E não menciono Chiapas e a guerra contra as comunidades indígenas zapatistas, porque já se sabe que não está na moda, (para isso, o governo do Estado de Chiapas tem gastado bastante dinheiro em conseguir que a mídia não o coloque no horizonte da guerra, mas sim dos “avanços” na produção de biodiesel, do “bom” tratamento dos migrantes, dos “êxitos” agrícolas e outros contos do vigário vendidos a conselhos de redação que assinam como próprios os boletins governamentais pobres em redação e argumentos).

A irrupção da guerra na vida cotidiana do México atual não vem de uma insurreição, nem de movimentos independentistas ou revolucionários que disputem sua reedição no calendário 100 ou 200 anos depois. Como todas as guerras de conquista, ela vem de cima, do Poder.

E esta guerra tem em Felipe Calderón Hinojosa seu iniciador e promotor institucional (e agora envergonhante).

Quem se apropriou da titularidade do Executivo Federal pela via de fato, não se contentou com o respaldo da mídia e teve que recorrer a algo mais para distrair a atenção e evadir o amplo questionamento de sua legitimidade: a guerra.

Quando Felipe Calderón Hinojosa fez seu o proclama de Theodore Roosevelt (alguns atribuem a frase a Henry Cabot Lodge) de que “este país precisa de uma guerra”, recebeu a desconfiança medrosa dos empresários mexicanos, a entusiasta aprovação dos altos comandos militares e o nutrido aplauso de quem realmente manda: o capital estrangeiro.

A crítica desta catástrofe nacional chamada “guerra contra o crime organizado” deveria ser completada com uma análise profunda de seus alentadores econômicos. Não me refiro somente ao antigo axioma de que em épocas de crise e de guerra aumenta o consumo de luxo. Tampouco só aos soldos extras que recebem os militares (em Chiapas, os altos comandos militares recebiam, ou recebem, um salário extra de 130% por estar em “zona de guerra”). Também teria que se procurar nas patentes, provedores e créditos internacionais que não estão na chamada “Iniciativa Mérida”.

Se a guerra de Felipe Calderón Hinojosa (ainda que tenha tratado, em vão, de atribuí-la a todos os mexicanos) é um negócio (e o é mesmo), resta responder às perguntas de para quem é um negócio, e que cifra monetária alcança.
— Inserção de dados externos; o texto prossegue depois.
(* ===== verification/UploadSpec.v ===== *)
(** * What an upload leaves behind

    Without interference and failures a request stores every file under a name
    of its own and changes nothing else, or it is refused and the names it had
    stored are gone. *)
From S2P Require Import Prelude Json Text PosixPaths LoopDetection SandboxPaths SandboxTools FilePaths Uploads UploadSafety.
Import Json Text PosixPaths UploadDir Uploads.

Module UploadSpec.

Notation card := base.size.

(** ** Claimed names *)

Lemma app_tail_inj c : forall a b, a +:+ c = b +:+ c -> a = b.
Proof. intros a b E. by apply FilePaths.sapp_tail_inj in E as [E _]. Qed.

Lemma candidate_inj n i j : candidate n i = candidate n j -> i = j.
Proof. unfold candidate. intros E. apply (inj _) in E. apply (inj _) in E. apply app_tail_inj in E. by apply (inj pretty) in E. Qed.

(** Distinct members of a set are not more than it has. *)
Lemma distinct_members (l : list string) (seen : gset string) : NoDup l -> (forall x, x ∈ l -> x ∈ seen) -> (length l <= card seen)%nat.
Proof.
  intros N S. rewrite <- (size_list_to_set (C := gset string)) by done. apply subseteq_size. intros x X. apply S. by apply elem_of_list_to_set in X.
Qed.

Lemma candidates_many n c (seen : gset string) : (forall k, 1 <= k < c -> candidate n k ∈ seen) -> 1 <= c -> c - 1 <= Z.of_nat (card seen).
Proof.
  intros S C. assert (length (map (candidate n) (seqZ 1 (c - 1))) <= card seen)%nat as L.
  - apply distinct_members; [apply NoDup_fmap_2, NoDup_seqZ; intros i j; apply candidate_inj|].
    intros x (k & -> & K)%list_elem_of_fmap. apply elem_of_seqZ in K. apply S. lia.
  - rewrite length_map, length_seqZ in L. lia.
Qed.

Lemma next_free_fresh fuel n : forall counter (seen : gset string),
  (forall k, 1 <= k < counter -> candidate n k ∈ seen) -> 1 <= counter -> Z.of_nat (card seen) < counter + Z.of_nat fuel ->
  next_free fuel n counter seen ∉ seen /\ exists k, next_free fuel n counter seen = candidate n k.
Proof.
  induction fuel as [|fuel IH]; intros counter seen S C F; cbn [next_free]; destruct (decide (candidate n counter ∈ seen)) as [E|E];
    try (split; [done|by eexists]).
  - exfalso. pose proof (candidates_many n (counter + 1) seen) as L.
    assert (counter + 1 - 1 <= Z.of_nat (card seen)); [|lia]. apply L; [|lia]. intros k K. destruct (decide (k = counter)) as [->|]; [done|apply S; lia].
  - apply IH; [|lia|lia]. intros k K. destruct (decide (k = counter)) as [->|]; [done|apply S; lia].
Qed.

(** The loop of the claim finds a name that nobody has. *)
Lemma claim_fresh n (seen : gset string) :
  (claim_unique_filename n seen).1 ∉ seen /\ (claim_unique_filename n seen).2 = {[ (claim_unique_filename n seen).1 ]} ∪ seen /\
  ((claim_unique_filename n seen).1 = n \/ exists k, (claim_unique_filename n seen).1 = candidate n k).
Proof.
  unfold claim_unique_filename. destruct (decide (n ∈ seen)) as [E|E]; cbn; [|by split_and!; [|done|left]].
  destruct (next_free_fresh (card seen) n 1 seen) as [F K]; [intros k; lia|lia|lia|]. split_and!; [done|done|by right].
Qed.

(** A name that is taken as it is: a single component. *)
Definition plain (n : string) : Prop :=
  no_char (Ascii.eqb slash) n = true /\ n <> "" /\ n <> "." /\ n <> ".." /\ no_char (Ascii.eqb backslash_char) n = true.

Lemma split_one n : no_char (Ascii.eqb slash) n = true -> split_on slash n = [n].
Proof.
  induction n as [|c n IH]; [done|]. cbn [no_char split_on]. intros [C F]%andb_true_iff.
  rewrite Ascii.eqb_sym. apply negb_true_iff in C. by rewrite C, IH.
Qed.

Lemma plain_parse n : no_char (Ascii.eqb slash) n = true -> n <> "" -> n <> "." -> parse n = {| root := ""; tail := [n] |}.
Proof.
  intros F N D. unfold parse, comps. rewrite split_one by done. cbn. unfold counts. rewrite (proj2 (String.eqb_neq _ _) N), (proj2 (String.eqb_neq _ _) D). cbn. f_equal.
    destruct n as [|c n]; [done|]. cbn in F. apply andb_true_iff in F as [C _]. unfold leading. destruct c as [[] [] [] [] [] [] [] []]; done.
Qed.

Lemma contains_char c s : contains (char c) s = negb (no_char (Ascii.eqb c) s).
Proof.
  induction s as [|x s IH]; [done|]. unfold char in *. cbn [contains starts_with no_char]. rewrite IH, andb_true_r.
  by destruct (Ascii.eqb c x), (no_char (Ascii.eqb c) s).
Qed.

Lemma normalize_plain n : plain n -> (String.length n <= 255)%nat -> normalize_filename n = Done n.
Proof.
  intros (F & N & D & DD & B) L. unfold normalize_filename. assert (name (parse n) = n) as -> by by rewrite plain_parse.
  rewrite (proj2 (String.eqb_neq _ _) N), bool_decide_eq_false_2, contains_char, B, (proj2 (Nat.ltb_ge _ _)) by (done || set_solver). done.
Qed.

(** The name the code takes, and every name made from it, is plain. *)
Lemma normalize_spec f n : normalize_filename f = Done n -> plain n /\ (String.length n <= 255)%nat.
Proof.
  unfold normalize_filename. destruct (f =? "")%string; [done|]. set (x := name (parse f)).
  destruct (String.eqb_spec x "") as [|N]; [done|]. destruct (bool_decide _) eqn:D; [done|]. destruct (contains _ x) eqn:B; [done|].
  destruct (Nat.ltb_spec 255 (String.length x)) as [|L]; [done|]. intros [= <-]. apply bool_decide_eq_false in D.
  split; [|lia]. split_and!; [|done|intros E; apply D; rewrite E; set_solver..|by rewrite contains_char in B; apply negb_false_iff in B].
  subst x. unfold name, parse in *. cbn [tail] in *. destruct (last (comps f)) as [y|] eqn:E; [|done]. cbn in *.
  apply last_Some_elem_of, list_elem_of_In in E. unfold comps in E. apply filter_In in E as [E _]. pose proof (split_pieces slash f) as P. by rewrite forallb_forall in P; apply P.
Qed.

Lemma stem_suffix_app n : (stem_suffix n).1 +:+ (stem_suffix n).2 = n.
Proof.
  unfold stem_suffix. assert (forall s a b, rpartition "." s = Some (a, b) -> a +:+ String "." b = s) as R.
  { induction s as [|c s IH]; [done|]. cbn [rpartition]. intros a b. destruct (rpartition "." s) as [[x y]|].
    - intros [= <- <-]. change (String c x +:+ String "." y) with (String c (x +:+ String "." y)). by rewrite (IH x y).
    - destruct (Ascii.eqb_spec c "."); [|done]. by intros [= <- <-]; subst. }
  destruct (rpartition "." n) as [[a b]|] eqn:E; cbn; [|apply sapp_nil_r]. destruct (_ || _); cbn; [apply sapp_nil_r|by apply R].
Qed.

Lemma free_number c z : intchar c = false -> no_char (Ascii.eqb c) (pretty (z : Z)) = true.
Proof.
  intros N. pose proof (pretty_Z_intchars z) as H. induction (pretty z) as [|x s IH]; [done|]. cbn [all_chars no_char] in *.
  apply andb_true_iff in H as [X H]. rewrite IH by done. destruct (Ascii.eqb_spec c x); [congruence|done].
Qed.

Lemma candidate_free c n k : intchar c = false -> Ascii.eqb c "_" = false -> no_char (Ascii.eqb c) n = true ->
  no_char (Ascii.eqb c) (candidate n k) = true.
Proof.
  intros N U F. unfold candidate. rewrite <- (stem_suffix_app n), no_char_app in F. apply andb_true_iff in F as [F1 F2].
  rewrite !no_char_app, F1, F2, free_number by done. cbn [no_char]. by rewrite U.
Qed.

Lemma candidate_marked n k : exists a b, candidate n k = a +:+ String "_" b.
Proof. unfold candidate. by eexists _, _. Qed.

Lemma plain_candidate n k : plain n -> plain (candidate n k).
Proof.
  intros (F & _ & _ & _ & B). destruct (candidate_marked n k) as (a & b & E).
  assert (forall t, no_char (Ascii.eqb "_") t = true -> candidate n k <> t) as D.
  { intros t T X. rewrite <- X, E, no_char_app in T. cbn in T. by rewrite andb_false_r in T. }
  split_and!; [by apply candidate_free|by apply D..|by apply candidate_free].
Qed.

(** A claimed name is plain. *)
Lemma claim_plain n seen : plain n -> plain (claim_unique_filename n seen).1.
Proof. intros P. destruct (claim_fresh n seen) as (_ & _ & [->|[k ->]]); [done|by apply plain_candidate]. Qed.
(** ** The files of a request *)

Definition wf (s : FS) : Prop := forall n i, names s !! n = Some (Inode i) -> exists x, inodes s !! i = Some x /\ 0 <= links x.

(** A destination the upload refuses. *)
Definition unsafe_at (s : FS) (n : string) : bool :=
  match names s !! n with
  | Some (Inode i) => 1 <? nlink i s
  | Some _ => true
  | None => false
  end.

Record claim := { cl_original : string; cl_name : string; cl_body : string }.

(** The text behind a name. *)
Definition content (s : FS) (n : string) : option string :=
  match names s !! n with Some (Inode i) => data <$> inodes s !! i | _ => None end.

Definition fits (max_single max_total file_size total : Z) (d : string) : bool :=
  (file_size + Z.of_nat (String.length d) <=? max_single) && (total + Z.of_nat (String.length d) <=? max_total).

Lemma fits_app a b fsz tot u v : fits a b fsz tot (u +:+ v) =
  fits a b fsz tot u && fits a b (fsz + Z.of_nat (String.length u)) (tot + Z.of_nat (String.length u)) v.
Proof.
  unfold fits. rewrite FilePaths.slength_app. apply eq_true_iff_eq. rewrite !andb_true_iff, !Z.leb_le. lia.
Qed.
Algumas estimativas econômicas.

Não é pouco o que está em jogo:

(nota: as quantias detalhadas não são exatas pelo fato de que não há clareza nos dados governamentais oficiais, razão pela qual, em alguns casos, se recorreu ao que é publicado no Diário Oficial da Federação e se completou com dados das dependências e informação jornalística séria).

Nos primeiros quatro anos da “guerra contra o crime organizado” (2007-2010), os principais setores governamentais encarregado (Secretaria de Defesa Nacional – ou seja: exército e força aérea-, Secretaria da Marinha, Procuradoria Geral da República e Secretaria de Segurança Pública) receberam do Orçamento da Federação uma quantia superior aos 366 bilhões de Pesos (cerca de 30 bilhões de dólares ao cambio atual). As quatro dependências governamentais federais receberam: em 2007, mais de 71 bilhões de Pesos; em 2008, mais de 80 bilhões de Pesos; em 2009, mais de 113 bilhões e em 2010 foram mais de 102 bilhões de Pesos. A isso devem se somar os mais de 121 bilhões de Pesos (cerca de 10 bilhões de dólares) que receberão este ano, de 2011.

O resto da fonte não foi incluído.